Introduction
Nigeria has an agrarian economy and agriculture is the main stay of the economy providing employment to over 90 percent of the rural dwellers who constitute about 70 percent of the total population, through agricultural output production, processing, packaging and marketing (Ademiluyi et al., 2011).
Okra is an important fruit vegetable crop which belongs to the genus Abelmoschus, and family Malvaceae. It has two main species: Abelmoschus esculentus (L.) Moench. and Abelmoschus caillei (A. Chev.) Stevels (Siemonsma, 1982; Anuebunwa, 2007). It originates probably from East Africa and widely distributed in the tropics, subtropics and warmer portions of the temperate region (ECHO, 2003). It features prominently in the vegetable market in the Southeastern Nigeria (Agbugba & Nwagbo, 2006).
Worldwide production of Okra is estimated at 6 million tonnes per year. In West Africa, it is estimated at 500,000 to 600,000 tonnes per year (Burkil, 1997). In Nigeria, there are two distinct seasons for Okra, the peak and the lean seasons. During the dry or lean season, Okra fruit are produced in low quantities, scarce and expensive to get (Bamire & Oke, 2003; Adebisi-Adelani,et al., 2011).

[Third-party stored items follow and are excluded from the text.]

(** * Legal_AI_Analyzer: the analysis pipeline and its job tracker

    A shallow embedding of [legal_document_processor.py], [pdf_processor.py]
    and [simple_api.py], and the properties of the pipeline that the
    specification states about them.

    Conventions of the embedding.
    - A Python [str] is a [string] whose characters are the code points
      U+0000..U+00FF; [str.lower], [str.isspace] and the regex classes [\s]
      and [\d] are modelled on that range, where they agree with CPython.
    - A Python [float] that is the quotient of two small integers, or a
      confidence returned by a model, is a rational [Q]; the literal [0.1] is
      the rational value of the IEEE double that CPython reads for it.
    - A [dict] whose iteration order matters is an association list in
      insertion order; one that is only looked up is a [gmap].
    - Code that may raise returns an [Outcome]; code that also touches the
      module-level state of the API runs in the monad [M].
    - The server is a transition system over the state of the process.  The
      event loop runs one coroutine at a time and switches only at an
      [await]; the only [await] of the sources is [await file.read()] in
      [analyze_pdf_document], so that handler takes two steps and every other
      handler, and the background task, takes one.
    - [uuid.uuid4()] is assumed never to return the same id twice where the
      statement says so. *)

From Stdlib Require Import Ascii String List ZArith QArith Lia Bool.
From stdpp Require Import gmap strings list fin_maps pretty.

(* ===================================================================== *)
(** * Python built-ins used by the sources *)
(* ===================================================================== *)

Module Py.

(** ** Exceptions and outcomes *)

(** [HTTPException] is FastAPI's; every other exception is kept by the name
    of its class and its message.  All of them derive from [Exception]. *)
Inductive exn : Type :=
| HTTPException (status_code : Z) (detail : string)
| PyException (class_name : string) (message : string).

Inductive Outcome (A : Type) : Type :=
| Ok (a : A)
| Raise (e : exn).
Arguments Ok {A} a.
Arguments Raise {A} e.

Definition obind {A B} (o : Outcome A) (k : A → Outcome B) : Outcome B :=
  match o with
  | Ok a => k a
  | Raise e => Raise e
  end.

(** ** Characters *)

Definition ord (c : ascii) : nat := nat_of_ascii c.

(** [c.lower()] for one code point below U+0100: the ASCII capitals and the
    Latin-1 capitals U+00C0..U+00DE, the multiplication sign excepted. *)
Definition char_lower (c : ascii) : ascii :=
  let n := ord c in
  if ((65 <=? n) && (n <=? 90)) ||
     ((192 <=? n) && (n <=? 222) && negb (n =? 215))
  then ascii_of_nat (n + 32)
  else c.

(** [c.isspace()], which is also the regex class [\s] on [str] patterns. *)
Definition isspace (c : ascii) : bool :=
  let n := ord c in
  ((9 <=? n) && (n <=? 13)) || ((28 <=? n) && (n <=? 32)) ||
  (n =? 133) || (n =? 160).

(** The regex class [\d] below U+0100. *)
Definition isdigit (c : ascii) : bool :=
  let n := ord c in (48 <=? n) && (n <=? 57).

(** ** Strings *)

Fixpoint str_lower (s : string) : string :=
  match s with
  | EmptyString => EmptyString
  | String c s' => String (char_lower c) (str_lower s')
  end.

Fixpoint startswith (p s : string) : bool :=
  match p, s with
  | EmptyString, _ => true
  | String a p', String b s' => if ascii_dec a b then startswith p' s' else false
  | String _ _, EmptyString => false
  end.

(** [sub in s] *)
Fixpoint str_contains (sub s : string) : bool :=
  startswith sub s ||
  match s with
  | EmptyString => false
  | String _ s' => str_contains sub s'
  end.

(** [s.endswith(suffix)] *)
Definition endswith (suffix s : string) : bool :=
  startswith (String.rev suffix) (String.rev s).

Fixpoint lstrip (s : string) : string :=
  match s with
  | EmptyString => EmptyString
  | String c s' => if isspace c then lstrip s' else s
  end.

(** [s.strip()] *)
Definition strip (s : string) : string :=
  String.rev (lstrip (String.rev (lstrip s))).

(** [not s] for a string. *)
Definition str_falsy (s : string) : bool :=
  match s with
  | EmptyString => true
  | String _ _ => false
  end.

(** [s.replace(old, new)] for a non-empty [old]: the occurrences are taken
    from left to right and do not overlap.  [skip] counts the characters of
    an occurrence just replaced that are still to be passed over. *)
Fixpoint replace_from (skip : nat) (old new s : string) : string :=
  match s with
  | EmptyString => EmptyString
  | String c s' =>
      match skip with
      | S k => replace_from k old new s'
      | O =>
          if startswith old s
          then new +:+ replace_from (String.length old - 1) old new s'
          else String c (replace_from 0 old new s')
      end
  end.

Definition replace (old new s : string) : string := replace_from 0 old new s.

(** [re.sub(r'C+', repl, s)] for a character class [C]: every maximal run
    of characters of the class becomes one [repl].  [in_run] says that the
    previous character was of the class. *)
Fixpoint re_sub_runs_from (in_run : bool) (cls : ascii → bool)
    (repl s : string) : string :=
  match s with
  | EmptyString => EmptyString
  | String c s' =>
      if cls c
      then if in_run
           then re_sub_runs_from true cls repl s'
           else repl +:+ re_sub_runs_from true cls repl s'
      else String c (re_sub_runs_from false cls repl s')
  end.

Definition re_sub_runs := re_sub_runs_from false.

(** [s.split()]: the maximal runs of non-space characters.  [cur] is the
    word being read, reversed. *)
Fixpoint split_from (cur : option string) (s : string) : list string :=
  match s with
  | EmptyString => option_list (String.rev <$> cur)
  | String c s' =>
      if isspace c
      then option_list (String.rev <$> cur) ++ split_from None s'
      else split_from (Some (String c (default EmptyString cur))) s'
  end.

Definition split (s : string) : list string := split_from None s.

(** ** Ordered dictionaries *)

Section Dict.
Context {V : Type}.

Fixpoint dict_get (d : list (string * V)) (k : string) : option V :=
  match d with
  | [] => None
  | (k', v) :: d' => if decide (k' = k) then Some v else dict_get d' k
  end.

(** [d[k] = v]: an existing key keeps its place. *)
Fixpoint dict_set (d : list (string * V)) (k : string) (v : V)
    : list (string * V) :=
  match d with
  | [] => [(k, v)]
  | (k', v') :: d' =>
      if decide (k' = k) then (k, v) :: d' else (k', v') :: dict_set d' k v
  end.

(** [d[k]] *)
Definition dict_getitem (d : list (string * V)) (k : string) : Outcome V :=
  match dict_get d k with
  | Some v => Ok v
  | None => Raise (PyException "KeyError" k)
  end.
End Dict.

(** ** Numbers *)

(** [a / b] on two integers. *)
Definition truediv (a b : nat) : Outcome Q :=
  match b with
  | O => Raise (PyException "ZeroDivisionError" "division by zero")
  | S _ => Ok (inject_Z (Z.of_nat a) / inject_Z (Z.of_nat b))%Q
  end.

(** [x > y] on floats. *)
Definition float_gt (x y : Q) : bool := negb (Qle_bool x y).

(** [max(d, key=d.get)]: the keys are visited in insertion order and the
    running maximum is replaced only by a strictly greater value, so the
    first of several maximal keys is returned.  Visiting the items gives
    each key with the value [d.get] returns for it. *)
Fixpoint max_from (best : string * Q) (items : list (string * Q)) : string :=
  match items with
  | [] => fst best
  | it :: items' =>
      if float_gt (snd it) (snd best)
      then max_from it items'
      else max_from best items'
  end.

Definition max_key (d : list (string * Q)) : Outcome string :=
  match d with
  | [] => Raise (PyException "ValueError" "max() arg is an empty sequence")
  | it :: d' => Ok (max_from it d')
  end.

End Py.

Import Py.

#[global] Instance outcome_ret : MRet Outcome := @Ok.
#[global] Instance outcome_bind : MBind Outcome := λ A B k o, obind o k.

(* ===================================================================== *)
(** * legal_document_processor.py *)
(* ===================================================================== *)

Module Processor.

(** The value of the literal [0.1]: the double nearest to one tenth. *)
Definition float_0_1 : Q := 3602879701896397 # 36028797018963968.

(** One item of [doc.ents]. *)
Record Span := { label_ : string; span_text : string }.

(** The answer of the question-answering pipeline: [result['answer']] and
    [result['score']]. *)
Record QAResult := { answer : string; score : Q }.

(** One value of [extracted_clauses]. *)
Record Clause := { text : string; confidence : Q }.

(** The loaded models of a [LegalDocumentProcessor] instance.  A call of a
    model either returns or raises.
    - [nlp text] is [self.nlp(text).ents];
    - [qa_pipeline question context] is [self.qa_pipeline(...)], where a
      result without a usable ['score'] or ['answer'] counts as raising,
      since both are read inside the same [try];
    - [t5 input_text max_length] is tokenizer encoding (truncated to 512
      tokens), beam-search generation (min_length 30, length_penalty 2.0,
      4 beams, early stopping) and decoding. *)
Record LegalDocumentProcessor := {
  nlp : string → Outcome (list Span);
  qa_pipeline : string → string → Outcome QAResult;
  t5 : string → Z → Outcome string
}.

Record Classification := {
  document_type : string;
  cls_confidence : Q;
  all_scores : list (string * Q)
}.

Record DocumentInfo := {
  info_type : string;
  info_confidence : Q;
  info_length : nat;
  processed_at : string
}.

Record AnalysisResult := {
  document_info : DocumentInfo;
  entities : gmap string (list string);
  key_clauses : gmap string Clause;
  summary : string;
  classification_scores : list (string * Q)
}.

(** [preprocess_text] *)
Definition preprocess_text (text : string) : string :=
  let text := re_sub_runs isspace " " (strip text) in
  let text := re_sub_runs (λ c, bool_decide (c = "010"%char)) " " text in
  let text := re_sub_runs (λ c, bool_decide (c = "009"%char)) " " text in
  text.

Definition doc_indicators : list (string * list string) :=
  [ ("contract", ["agreement"; "party"; "whereas"; "covenant"]);
    ("license", ["license"; "licensor"; "licensee"; "grant"]);
    ("lease", ["lease"; "lessor"; "lessee"; "rent"; "premises"]);
    ("employment", ["employee"; "employer"; "employment"; "salary"]);
    ("nda", ["confidential"; "non-disclosure"; "proprietary"]) ].

(** The loop of [classify_document_type] that fills [scores]. *)
Fixpoint score_loop (text_lower : string) (items : list (string * list string))
    (scores : list (string * Q)) : Outcome (list (string * Q)) :=
  match items with
  | [] => Ok scores
  | (doc_type, indicators) :: items' =>
      let score :=
        length (filter (λ indicator, str_contains indicator text_lower = true)
                       indicators) in
      s ← truediv score (length indicators);
      score_loop text_lower items' (dict_set scores doc_type s)
  end.

(** [classify_document_type] *)
Definition classify_document_type (text : string) : Outcome Classification :=
  let text_lower := str_lower text in
  scores ← score_loop text_lower doc_indicators [];
  predicted_type ← max_key scores;
  confidence ← dict_getitem scores predicted_type;
  Ok {| document_type := predicted_type;
        cls_confidence := confidence;
        all_scores := scores |}.

(** The regex [\$[\d,]+(?:\.\d{2})?] tried at the start of [s]: a dollar
    sign, the longest run of digits and commas (at least one), and two
    decimals after a point when they are there.  The optional group can
    match nothing, so the longest run never has to be given back. *)
Fixpoint money_run (s : string) : string * string :=
  match s with
  | String c s' =>
      if isdigit c || bool_decide (c = ","%char)
      then let '(run, rest) := money_run s' in (String c run, rest)
      else (EmptyString, s)
  | EmptyString => (EmptyString, EmptyString)
  end.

Marketing of Okra during the dry season especially between November and March is complex due to its perishable and seasonal nature as well as its bulkiness. Okra marketing is a very vital component of fruit vegetable industry and there is therefore, a need to move from undeveloped marketing of Okra to a more viable way of marketing them to specified requirements of variety, size, colour, flavour, moisture content, packaging and seasonality (Hosmani, 2007). The marketing of dry season Okra is gradually developing as many people develop interest to engage in the enterprise as market intermediaries thereby, assisting in the process of distribution. Proper marketing of Okra is necessary to arrest wastage being experienced during the dry season period (Farinde et al., 2007).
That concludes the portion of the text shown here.